Your assignment
In the listing below, locate the line that contains "GitCommit o r b =>" and the line that contains "[version p] :: opt". Restate word for word those two lines and every line between them, and nothing else.

Dataset excerpts

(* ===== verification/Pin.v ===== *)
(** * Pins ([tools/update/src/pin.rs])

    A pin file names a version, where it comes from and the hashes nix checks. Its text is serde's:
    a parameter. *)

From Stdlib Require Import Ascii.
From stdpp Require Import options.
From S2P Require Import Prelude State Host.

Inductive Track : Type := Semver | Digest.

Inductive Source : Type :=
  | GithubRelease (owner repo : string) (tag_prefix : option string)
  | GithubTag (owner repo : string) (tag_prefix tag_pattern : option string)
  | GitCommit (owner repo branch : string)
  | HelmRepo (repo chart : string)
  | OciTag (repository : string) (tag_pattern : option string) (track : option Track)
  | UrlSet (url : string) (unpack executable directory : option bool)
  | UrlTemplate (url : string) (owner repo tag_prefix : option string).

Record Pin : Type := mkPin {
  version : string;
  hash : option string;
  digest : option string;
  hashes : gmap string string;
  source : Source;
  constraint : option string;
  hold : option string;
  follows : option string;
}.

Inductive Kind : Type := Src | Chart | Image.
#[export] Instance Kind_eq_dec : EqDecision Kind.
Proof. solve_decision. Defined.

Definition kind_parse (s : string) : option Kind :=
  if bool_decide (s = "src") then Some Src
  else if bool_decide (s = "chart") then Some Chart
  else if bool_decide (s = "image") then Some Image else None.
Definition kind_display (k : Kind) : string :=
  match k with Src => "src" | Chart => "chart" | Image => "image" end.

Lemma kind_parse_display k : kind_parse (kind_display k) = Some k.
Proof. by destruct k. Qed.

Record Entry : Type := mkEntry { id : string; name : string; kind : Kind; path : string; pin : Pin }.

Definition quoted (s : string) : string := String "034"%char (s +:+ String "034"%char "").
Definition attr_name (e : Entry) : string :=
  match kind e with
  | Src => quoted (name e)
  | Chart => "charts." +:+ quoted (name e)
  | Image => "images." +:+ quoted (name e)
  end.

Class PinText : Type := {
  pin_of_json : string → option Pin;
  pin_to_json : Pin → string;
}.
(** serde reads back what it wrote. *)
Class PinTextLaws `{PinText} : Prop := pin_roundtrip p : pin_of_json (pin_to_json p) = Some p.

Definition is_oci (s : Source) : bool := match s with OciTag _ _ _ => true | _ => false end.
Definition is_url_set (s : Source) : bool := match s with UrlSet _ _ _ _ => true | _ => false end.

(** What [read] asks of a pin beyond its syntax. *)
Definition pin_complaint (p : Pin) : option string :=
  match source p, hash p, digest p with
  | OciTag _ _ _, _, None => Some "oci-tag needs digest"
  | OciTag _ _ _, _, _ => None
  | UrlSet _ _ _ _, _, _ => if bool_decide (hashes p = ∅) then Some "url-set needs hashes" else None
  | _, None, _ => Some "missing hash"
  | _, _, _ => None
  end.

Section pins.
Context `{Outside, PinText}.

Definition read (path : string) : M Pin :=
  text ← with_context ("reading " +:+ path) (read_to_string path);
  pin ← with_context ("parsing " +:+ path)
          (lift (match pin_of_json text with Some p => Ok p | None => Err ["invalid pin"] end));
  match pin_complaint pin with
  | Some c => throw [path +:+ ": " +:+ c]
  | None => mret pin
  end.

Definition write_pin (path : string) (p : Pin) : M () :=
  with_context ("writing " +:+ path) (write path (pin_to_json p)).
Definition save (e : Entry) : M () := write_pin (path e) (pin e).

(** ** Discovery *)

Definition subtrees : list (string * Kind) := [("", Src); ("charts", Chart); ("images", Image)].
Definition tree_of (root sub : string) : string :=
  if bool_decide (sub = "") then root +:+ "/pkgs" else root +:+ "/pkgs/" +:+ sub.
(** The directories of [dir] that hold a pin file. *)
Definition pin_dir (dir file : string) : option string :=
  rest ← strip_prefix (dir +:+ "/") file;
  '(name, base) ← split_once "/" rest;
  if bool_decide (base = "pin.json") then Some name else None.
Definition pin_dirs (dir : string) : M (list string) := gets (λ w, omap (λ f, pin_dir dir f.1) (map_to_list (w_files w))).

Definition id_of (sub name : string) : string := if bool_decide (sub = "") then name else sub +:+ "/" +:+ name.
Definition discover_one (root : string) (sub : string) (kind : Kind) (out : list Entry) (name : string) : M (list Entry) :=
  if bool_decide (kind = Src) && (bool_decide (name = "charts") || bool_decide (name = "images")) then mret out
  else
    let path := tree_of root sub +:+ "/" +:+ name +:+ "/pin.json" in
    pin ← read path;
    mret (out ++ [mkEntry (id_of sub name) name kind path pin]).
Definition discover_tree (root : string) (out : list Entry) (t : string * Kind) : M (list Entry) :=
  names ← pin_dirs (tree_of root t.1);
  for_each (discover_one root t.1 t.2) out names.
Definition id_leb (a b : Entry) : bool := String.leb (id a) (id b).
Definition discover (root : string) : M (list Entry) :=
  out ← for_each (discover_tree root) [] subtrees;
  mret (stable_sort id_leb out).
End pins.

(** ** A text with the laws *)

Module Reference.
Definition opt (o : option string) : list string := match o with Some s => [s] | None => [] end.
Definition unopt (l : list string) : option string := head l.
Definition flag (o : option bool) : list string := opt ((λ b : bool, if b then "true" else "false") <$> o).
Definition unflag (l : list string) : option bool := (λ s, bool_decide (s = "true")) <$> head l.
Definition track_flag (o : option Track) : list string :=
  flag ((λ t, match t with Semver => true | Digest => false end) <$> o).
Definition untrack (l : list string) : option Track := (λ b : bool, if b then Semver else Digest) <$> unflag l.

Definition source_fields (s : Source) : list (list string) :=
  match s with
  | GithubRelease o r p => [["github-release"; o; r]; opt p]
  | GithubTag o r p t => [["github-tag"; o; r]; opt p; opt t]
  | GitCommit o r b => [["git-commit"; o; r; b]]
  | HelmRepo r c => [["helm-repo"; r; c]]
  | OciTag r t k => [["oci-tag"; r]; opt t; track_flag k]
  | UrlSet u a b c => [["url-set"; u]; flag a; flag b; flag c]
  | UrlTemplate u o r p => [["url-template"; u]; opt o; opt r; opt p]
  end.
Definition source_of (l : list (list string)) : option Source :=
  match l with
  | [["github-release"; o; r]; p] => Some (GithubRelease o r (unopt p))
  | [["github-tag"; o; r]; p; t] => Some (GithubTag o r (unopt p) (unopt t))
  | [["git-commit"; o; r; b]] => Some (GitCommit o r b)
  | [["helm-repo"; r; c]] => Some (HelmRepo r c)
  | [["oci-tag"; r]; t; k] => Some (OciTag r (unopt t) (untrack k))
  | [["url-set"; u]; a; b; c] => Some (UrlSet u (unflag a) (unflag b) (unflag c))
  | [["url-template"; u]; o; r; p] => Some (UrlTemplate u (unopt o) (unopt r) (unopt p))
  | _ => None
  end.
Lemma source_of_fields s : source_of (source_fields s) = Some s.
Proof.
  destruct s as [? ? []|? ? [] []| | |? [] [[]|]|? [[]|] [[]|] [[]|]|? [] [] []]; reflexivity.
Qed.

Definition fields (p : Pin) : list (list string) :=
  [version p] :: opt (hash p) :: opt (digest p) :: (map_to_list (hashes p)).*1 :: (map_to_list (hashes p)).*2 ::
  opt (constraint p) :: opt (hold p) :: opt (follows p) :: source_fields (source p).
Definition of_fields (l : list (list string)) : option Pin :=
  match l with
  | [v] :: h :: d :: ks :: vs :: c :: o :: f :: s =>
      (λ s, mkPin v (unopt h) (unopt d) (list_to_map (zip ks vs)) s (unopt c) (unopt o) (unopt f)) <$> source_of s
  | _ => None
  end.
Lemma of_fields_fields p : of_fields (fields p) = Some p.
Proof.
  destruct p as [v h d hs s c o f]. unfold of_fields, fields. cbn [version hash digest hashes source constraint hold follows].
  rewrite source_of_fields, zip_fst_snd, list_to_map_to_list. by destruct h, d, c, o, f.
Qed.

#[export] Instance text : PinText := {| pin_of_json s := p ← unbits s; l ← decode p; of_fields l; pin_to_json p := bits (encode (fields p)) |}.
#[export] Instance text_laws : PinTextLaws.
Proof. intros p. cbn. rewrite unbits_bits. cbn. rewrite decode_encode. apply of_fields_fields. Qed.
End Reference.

Your solution
  | GitCommit o r b => [["git-commit"; o; r; b]]
  | HelmRepo r c => [["helm-repo"; r; c]]
  | OciTag r t k => [["oci-tag"; r]; opt t; track_flag k]
  | UrlSet u a b c => [["url-set"; u]; flag a; flag b; flag c]
  | UrlTemplate u o r p => [["url-template"; u]; opt o; opt r; opt p]
  end.
Definition source_of (l : list (list string)) : option Source :=
  match l with
  | [["github-release"; o; r]; p] => Some (GithubRelease o r (unopt p))
  | [["github-tag"; o; r]; p; t] => Some (GithubTag o r (unopt p) (unopt t))
  | [["git-commit"; o; r; b]] => Some (GitCommit o r b)
  | [["helm-repo"; r; c]] => Some (HelmRepo r c)
  | [["oci-tag"; r]; t; k] => Some (OciTag r (unopt t) (untrack k))
  | [["url-set"; u]; a; b; c] => Some (UrlSet u (unflag a) (unflag b) (unflag c))
  | [["url-template"; u]; o; r; p] => Some (UrlTemplate u (unopt o) (unopt r) (unopt p))
  | _ => None
  end.
Lemma source_of_fields s : source_of (source_fields s) = Some s.
Proof.
  destruct s as [? ? []|? ? [] []| | |? [] [[]|]|? [[]|] [[]|] [[]|]|? [] [] []]; reflexivity.
Qed.

Definition fields (p : Pin) : list (list string) :=
  [version p] :: opt (hash p) :: opt (digest p) :: (map_to_list (hashes p)).*1 :: (map_to_list (hashes p)).*2 ::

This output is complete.